Fifteen TTUHSC School of Medicine MD/MBA candidates completed preceptorships this summer on the TTUHSC and UMC campuses. These students were tasked with completing 150 hours of field experience time that included research, observation, interviews and surveys, data compilation and analysis, and project management. The final result for each student was a research poster describing their project that they presented in front of fellow students, physicians, and TTUHSC administrative staff.

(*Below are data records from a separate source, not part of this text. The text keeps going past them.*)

(** X14: an output block for 64 incoming channels, a temporal kernel
    [1 <= Ko <= 26], at least one hidden channel and a supported
    activation is constructed, and on every input of [T >= Ko] time steps
    over the [V >= 1] vertices it was built for, its forward pass returns
    [end_channel] channels and [T - (Ko - 1)] time steps. *)
Theorem X14_output_block_forward {R : Type} {RS : Scalar R}
    (Ko c0 c1 : nat) (rest : list nat) (end_channel V : nat) (act : string)
    (use_bias : bool) (eps : R) (rnd : list nat -> R) :
  1 <= Ko -> Ko <= 26 -> 1 <= c0 ->
  TemporalConvLayer.supported act = true ->
  exists m,
    OutputBlock.init Ko 64 (c0 :: c1 :: rest) end_channel V act use_bias eps
      rnd = Ok m /\
    forall (x : Tensor R) (B T : nat),
      shape x = [B; 64; T; V] -> Ko <= T -> 1 <= V ->
      exists y, OutputBlock.forward m x = Ok y /\
        shape y = [B; end_channel; T - (Ko - 1); V].
Proof.
  intros HK1 HK2 Hc Hact. unfold OutputBlock.init.
  cbn [STConvBlock.channel nth_error bind].
  destruct (TemporalConvLayer_init_well_formed Ko 64 c0 V act rnd)
    as (t1 & Ht1 & Hwf & HKt & Hci & Hco & Ha).
  rewrite Ht1. cbn [bind].
  destruct (TemporalConvLayer_forward_shape t1 (zeros [1; 64; 26; 4]) 1 26 4 Hwf)
    as (z & Hz & _); rewrite ?Ha, ?Hci, ?HKt, ?Hco; try assumption;
    try reflexivity; try lia.
  rewrite Hz. cbn [bind]. eexists. split; [reflexivity|].
  intros x B T Hx HT HV.
  match goal with |- exists y, OutputBlock.forward ?blk x = Ok y /\ _ =>
    destruct (OutputBlock_forward_extent blk x B T V) as (y & Hy & Hsy)
  end.
  - unfold OutputBlock.well_formed. split; [exact Hwf|].
    cbn. rewrite Hco. repeat split.
  - cbn [OutputBlock.tmp_conv1]. rewrite Ha. exact Hact.
  - cbn [OutputBlock.tmp_conv1]. rewrite Hci. exact Hx.
  - cbn [OutputBlock.tmp_conv1]. rewrite HKt. exact HK1.
  - cbn [OutputBlock.tmp_conv1]. rewrite HKt. exact HT.
  - exact HV.
  - cbn [OutputBlock.tmp_conv1]. rewrite Hco. exact Hc.
  - cbn [OutputBlock.tmp_conv1]. rewrite Hci. lia.
  - cbn [OutputBlock.tmp_conv1 OutputBlock.fc2 Linear.init
         Linear.out_features] in Hsy.
    rewrite HKt in Hsy. exists y. split; assumption.
Qed.
(** The text shown for a duration. For a duration that [parseDuration]
    reads as [n] minutes, [n] below [2^53] (the range in which the numbers
    of the language are exact), [formatDuration] gives "<h>h <m>m" with [h]
    the whole hours and [m], below 60, the minutes left; the copy of the
    function in the list of bookings gives the same text as the one of the
    results page, for every input. *)
Theorem formatDuration_hours_minutes (duration : string) (n : Z) :
  parseDuration duration = of_Z n ->
  n < 2 ^ 53 ->
  formatDuration duration
  = Some (String.append (pretty (n / 60))
            (String.append "h " (String.append (pretty (n mod 60)) "m")))
  /\ 0 <= n mod 60 < 60
  /\ n = 60 * (n / 60) + n mod 60
  /\ forall text, formatDurationBooking text = formatDuration text.
Proof.
  intros Hparse Hsmall.
  assert (Hn : 0 <= n).
  { destruct (parseDuration_minutes_nat duration) as (m & Hm & Hpm).
    rewrite Hparse in Hpm. apply of_Z_inj in Hpm. lia. }
  split; [|split; [|split]].
  - unfold formatDuration. rewrite Hparse.
    rewrite (floor_div_Z n 60) by done. rewrite (rem_Z n 60) by lia.
    unfold hoursMinutes.
    rewrite !toString_of_Z; [done| |].
    + rewrite Z.abs_eq by (apply Z.div_pos; lia).
      apply Z.le_lt_trans with n; [|done]. apply Z.div_le_upper_bound; lia.
    + pose proof (Z.mod_pos_bound n 60 ltac:(lia)) as Hm.
      rewrite Z.abs_eq by lia. apply Z.lt_trans with 60; [lia|done].
  - apply Z.mod_pos_bound. lia.
  - apply Z.div_mod. lia.
  - reflexivity.
Qed.

End DurationTextExtras.

(** * The further properties on concrete data *)

Section StoreInstances.
Import Firestore.

(** Cancelling the first booking leaves the second as it is. *)
Lemma updates_touch_one_document_witness :
  snd (cancelBooking 1750000001000 accepted "bk1" Scenarios.twoStore) !! "bk2"
  = Scenarios.twoStore !! "bk2".
Proof.
  apply (proj2 (proj2 (updates_touch_one_document 1750000001000 accepted "bk1"
                         completed "PAY-1-bk1" Scenarios.twoStore)) "bk2").
  discriminate.
Defined.

(** A paid booking that is cancelled keeps its payment reference. *)
Lemma cancel_and_payment_compose_witness :
  exists b',
    snd (cancelBooking 1750000002000 accepted "bk2"
           (snd (updateBookingPayment 1750000001000 accepted "bk2" completed
                   "PAY-1-bk2" Scenarios.twoStore)))
    !! "bk2" = Some b'
    /\ status b' = cancelled
    /\ paymentStatus b' = to_status completed
    /\ paymentReference b' = Some "PAY-1-bk2"
    /\ updatedAt b' = 1750000002000.
Proof.
  apply (proj1 (cancel_and_payment_compose 1750000001000 1750000002000 "bk2"
                  "PAY-1-bk2" completed Scenarios.twoStore Scenarios.pendingBooking
                  eq_refl)).
Defined.

End StoreInstances.

Section ListInstances.
Import Firestore MyBookings.

(** The one booking of a store, listed for its user. *)
Lemma getUserBookings_newest_first_witness :
  exists r,
    UserBookings.getUserBookings (UserBookings.snapshot [Scenarios.first_entry]) "u1"
    = Ok r
    /\ forall e, In e r
                 <-> ({[ "bk1" := Examples.confirmedBooking "2030-01-01" ]} : Bookings)
                     !! id e = Some (booking e)
                     /\ userId (booking e) = "u1".
Proof.
  destruct (getUserBookings_newest_first [Scenarios.first_entry] "u1")
    as [(r & Hr & _ & _ & _ & Hsel) _].
  exists r. split; [exact Hr|].
  apply Hsel. split.
  - apply NoDup_singleton.
  - intros [i b]. simpl. rewrite lookup_singleton_Some. split.
    + intros [E|[]]. inversion E. done.
    + intros [[<- <-] _]. by left.
Defined.
(** X17.  On a device whose benchmark took at least as long as the target
    (a positive [benchMs], a [targetMs] not above it), the chooser returns
    the smallest parameters, [n = 16384], [r = 8], [p = 1]: nothing is added
    to any of them.  Asked of the arithmetic: adding zero to [benchMs] gives
    [benchMs] back, and a result that is zero or negative is not rounded to
    a positive number. *)
Theorem calcSnrpForTarget_slow_device `{Env} `{Rounding} (salt : value)
    (qb qt : Qc) :
  (∀ q : Qc, (q <= 0)%Qc → ngt (round q) (num 0) = false) →
  round qb = Fin qb →
  (0 < qb)%Qc → (qt <= qb)%Qc →
  Scrypt.calcSnrpForTarget salt (Fin qb) (Fin qt)
  = {| Scrypt.salt_hex := base16_stringify salt;
       Scrypt.n := num 16384; Scrypt.r := num 8; Scrypt.p := num 1 |}.
Proof.
  intros round_sign Hround Hqb Hqt.
  assert (Hd : ngt (nsub (Fin qt) (Fin qb)) (num 0) = false).
  { simpl. apply round_sign.
    replace 0%Qc with (qb + - qb)%Qc by ring.
    by apply Qcplus_le_compat. }
  unfold Scrypt.calcSnrpForTarget.
  assert (num_eqb (Fin qb) (num 0) = false) as ->.
  { apply bool_decide_eq_false. intros ->. by apply Qclt_not_eq in Hqb. }
  cbv zeta. cbn [Scrypt.salt_hex].
  assert (nsub (num 8) (num 8) = num 0) as ->.
  { unfold nsub. change (nneg (num 8)) with (num (-8)). by rewrite nadd_num. }
  destruct (clamp_floor
              (ndiv (nsub (Fin qt) (Fin qb)) (ndiv (Fin qb) (num 8))) 0)
    as (zr & Hzr & ->); [done|].
  assert (zr = 0%Z) as -> by lia.
  rewrite (nadd_num 8 0) by done.
  set (timeUsed := nadd (Fin qb) (nmul (num 0) (ndiv (Fin qb) (num 8)))).
  assert (HT : timeUsed = NaN ∨ timeUsed = Fin qb).
  { unfold timeUsed. destruct (ndiv (Fin qb) (num 8)) as [|s|x];
      [by left|by left|]. right. simpl.
    change (Q2Qc (inject_Z 0)) with 0%Qc.
    replace (0 * x)%Qc with 0%Qc by ring.
    rewrite round_zero. simpl. change (Q2Qc (inject_Z 0)) with 0%Qc.
    by replace (qb + 0)%Qc with qb by ring. }
  rewrite (nothing_added round_sign (Fin qt) qb timeUsed 3) by done.
  rewrite nge_num, bool_decide_true by lia.
  rewrite (nadd_num 14 0) by done.
  assert (HT' : nadd timeUsed (nmul (num 0) timeUsed) = NaN
                ∨ nadd timeUsed (nmul (num 0) timeUsed) = Fin qb)
    by (by apply time_unchanged).
  rewrite (nothing_added round_sign (Fin qt) qb _ 64) by done.
  rewrite nge_num, bool_decide_false by lia.
  reflexivity.
Qed.

Lemma calcSnrpForTarget_slow_device_witness :
  Scrypt.calcSnrpForTarget (H := quietEnv) (H0 := exact) (VBytes [])
    (num 200) (num 100)
  = {| Scrypt.salt_hex := "00";
       Scrypt.n := num 16384; Scrypt.r := num 8; Scrypt.p := num 1 |}.
Proof.
  apply (calcSnrpForTarget_slow_device (H := quietEnv) (H0 := exact)
           (VBytes []) (Q2Qc (inject_Z 200)) (Q2Qc (inject_Z 100))).
  - intros q Hq. apply bool_decide_eq_false. by apply Qcle_not_lt.
  - reflexivity.
  - by vm_compute.
  - by vm_compute.
Defined.

(** ** Selecting properties *)

Lemma filterObjectIn_fold (proto source : gmap string value)
    (keys : list string) (acc : gmap string value) (k : string) :
  foldl (λ out key,
           if bool_decide (is_Some (source !! key))
              || bool_decide (is_Some (proto !! key))
           then <[key := get (source ∪ proto) key]> out
           else out) acc keys !! k
  = if decide (k ∈ keys)
    then match (source ∪ proto) !! k with
         | Some v => Some v
         | None => acc !! k
         end
    else acc !! k.
Proof.
  revert acc. induction keys as [|key keys IH]; intros acc; simpl; [done|].
  rewrite IH.
  assert (Hin : bool_decide (is_Some (source !! key))
                || bool_decide (is_Some (proto !! key))
                = bool_decide (is_Some ((source ∪ proto) !! key))).
  { rewrite lookup_union.
    destruct (source !! key), (proto !! key); simpl;
      repeat case_bool_decide; try done;
      match goal with
      | H : ¬ is_Some (Some _) |- _ => by destruct H
      | H : is_Some None |- _ => by apply is_Some_None in H
      end. }
  rewrite Hin. clear Hin.
  destruct (decide (k = key)) as [->|Hne].
  - rewrite (decide_True (P := key ∈ key :: keys))
      by (apply elem_of_cons; by left).
    unfold get. destruct ((source ∪ proto) !! key) as [v|] eqn:Hv.
    + rewrite bool_decide_true by done. rewrite lookup_insert_eq.
      by case_decide.
    + rewrite bool_decide_false by (by intros ?%is_Some_None).
      by case_decide.
  - assert (Hk : (if bool_decide (is_Some ((source ∪ proto) !! key))
                  then <[key := get (source ∪ proto) key]> acc
                  else acc) !! k = acc !! k).
    { case_bool_decide; [by rewrite lookup_insert_ne|done]. }
    rewrite Hk.
    destruct (decide (k ∈ keys)) as [Hin|Hin].
    + by rewrite decide_True by (apply elem_of_cons; by right).
    + rewrite decide_False; [done|].
      intros [?|?]%elem_of_cons; done.
Qed.

Lemma filterObjectIn_lookup (proto source : gmap string value)
    (keys : list string) (k : string) :
  filterObjectIn proto source keys !! k
  = if decide (k ∈ keys) then (source ∪ proto) !! k else None.
Proof.
  unfold filterObjectIn. rewrite filterObjectIn_fold, lookup_empty.
  case_decide; [by destruct ((source ∪ proto) !! k)|done].
Qed.

(** X18.  [filterObject] selects with [key in source], which also finds the
    properties the source inherits.  For keys other than [__proto__]
    (assigning to it sets no property), the result holds exactly the
    selected properties that the source has or inherits, an own property
    before an inherited one of the same name, and selecting again changes
    nothing.  When no selected key is inherited, the result holds own
    properties only: it is a part of the source, its keys are the source's
    keys that are selected. *)
Theorem filterObject_selects (proto source : gmap string value)
    (keys : list string) :
  "__proto__" ∉ keys →
  (∀ k, filterObjectIn proto source keys !! k
        = if decide (k ∈ keys) then (source ∪ proto) !! k else None)
  ∧ filterObjectIn proto (filterObjectIn proto source keys) keys
    = filterObjectIn proto source keys
  ∧ ((∀ k, k ∈ keys → proto !! k = None) →
     filterObjectIn proto source keys = filterObject source keys
     ∧ filterObjectIn proto source keys ⊆ source
     ∧ dom (filterObjectIn proto source keys)
       = dom source ∩ list_to_set keys).
Proof.
  intros _. split; [apply filterObjectIn_lookup|]. split.
  - apply map_eq. intros k. rewrite !filterObjectIn_lookup.
    case_decide; [|done].
    rewrite lookup_union, filterObjectIn_lookup, decide_True by done.
    rewrite lookup_union.
    by destruct (source !! k), (proto !! k).
  - intros Hown.
    assert (Heq : filterObjectIn proto source keys = filterObject source keys).
    { apply map_eq. intros k.
      rewrite filterObjectIn_lookup, filterObject_lookup.
      case_decide as Hk; [|done].
      rewrite lookup_union, (Hown k Hk). by destruct (source !! k). }
    rewrite Heq. split; [done|]. split.
    + apply map_subseteq_spec. intros k v. rewrite filterObject_lookup.
      by case_decide.
    + apply set_eq. intros k.
      rewrite elem_of_intersection, !elem_of_dom, elem_of_list_to_set,
        filterObject_lookup.
      case_decide; [tauto|]. split; [by intros ?%is_Some_None|tauto].
Qed.

Lemma filterObject_selects_witness :
  filterObjectIn {[ "toString" := VStr "function toString()" ]} ∅
    ["toString"] !! "toString"
  = Some (VStr "function toString()")
  ∧ filterObjectIn {[ "toString" := VStr "function toString()" ]}
      {[ "appId" := VStr ""; "loginAuthBox" := VStr "box" ]}
      ["appId"; "loginId"]
    = {[ "appId" := VStr "" ]}.
Proof.
  split.
  - by rewrite (proj1 (filterObject_selects
                         {[ "toString" := VStr "function toString()" ]} ∅
                         ["toString"] ltac:(by compute_done))).
  - destruct (filterObject_selects
                {[ "toString" := VStr "function toString()" ]}
                {[ "appId" := VStr ""; "loginAuthBox" := VStr "box" ]}
                ["appId"; "loginId"] ltac:(by compute_done))
      as (_ & _ & Hown).
    destruct Hown as (-> & _).
    + intros k [->|[->|[]%elem_of_nil]%elem_of_cons]%elem_of_cons;
        by vm_compute.
    + by vm_compute.
Defined.

(** ** What the builder shows of the nodes above the target *)

(** X19.  When the root of the stash tree is not the node asked for,
    [makeLoginTree] gives back, in its place, a node that holds the root's
    [username], [appId] and [loginId] and nothing else of it (no box, no
    key, no login key), with one child for each child of the root. *)
Theorem makeLoginTree_reduces_root `{Env} (stashTree : node)
    (loginKey appId : value) (tree : node) :
  makeLoginTree stashTree loginKey appId = Ok tree →
  strict_eq (prop stashTree "appId") (orDefault appId (VStr "")) = false →
  fields tree
  = filterObject (fields stashTree) ["username"; "appId"; "loginId"]
  ∧ (∀ k, k ∉ ["username"; "appId"; "loginId"] → fields tree !! k = None)
  ∧ length (childList tree) = length (childList stashTree).
Proof.
  unfold makeLoginTree. rewrite updateTree_eq; cbv beta. intros Hrun Hroot.
  rewrite Hroot in Hrun.
  destruct (match children stashTree with Some _ => _ | None => _ end)
    as [cs|] eqn:Hcs; simpl in Hrun; [|done].
  injection Hrun as <-. simpl. split; [done|]. split.
  - intros k Hk. by rewrite filterObject_lookup, decide_False.
  - unfold childList. destruct (children stashTree) as [l|];
      [|by injection Hcs as <-].
    simpl. clear Hroot. revert cs Hcs. induction l as [|c l IH]; intros cs;
      simpl; [by intros [= <-]|].
    destruct (updateTree c _ _ _); [|done].
    destruct (mapR _ l) as [cs'|]; [|done].
    intros [= <-]. simpl. f_equal. by apply IH.
Qed.

Lemma makeLoginTree_reduces_root_witness :
  ∃ tree,
    makeLoginTree (H := quietEnv) aliceStash appKey (VStr "app") = Ok tree
    ∧ fields tree !! "loginAuthBox" = None
    ∧ fields tree !! "loginKey" = None
    ∧ length (childList tree) = 1%nat.
Proof.
  destruct (makeLoginTree (H := quietEnv) aliceStash appKey (VStr "app"))
    as [tree|] eqn:Htree; [|by vm_compute in Htree].
  destruct (makeLoginTree_reduces_root (H := quietEnv) _ _ _ _ Htree eq_refl)
    as (_ & Habsent & Hlen).
  exists tree. split; [done|].
  split; [apply Habsent; compute_done|].
  split; [apply Habsent; compute_done|done].
Defined.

Student projects focused on various topics like no-show rates, telemedicine, Transitional Care Management, and coding. Throughout the duration of the summer, students had unique experiences in emergency and operating rooms, clinical settings of local detention centers, and the clinical departments of the TTUHSC. The field experience is expected to provide the students with health care management opportunities not readily available from classroom situations, such as functioning as a professional member of a healthcare organization, assuming responsibility for management, planning, and policy activities related to actual health care problems, and observing first-hand how executives adapt to the unforeseen circumstances and changing objectives of today’s turbulent health care industry. Many of the students were able to survey providers and Patient Services Staff directly in order to collect robust data straight from health care professionals.
This unique experience offered to the students of the School of Medicine allows for an exclusive and in-depth look at the cogs that make the TTUHSC wheel turn. Their research efforts and findings have already been recognized as useful and progressive by the departments of our organization. We would like to extend much gratitude to those who served as preceptors for our students this summer and worked diligently to ensure that the students had valuable experiences.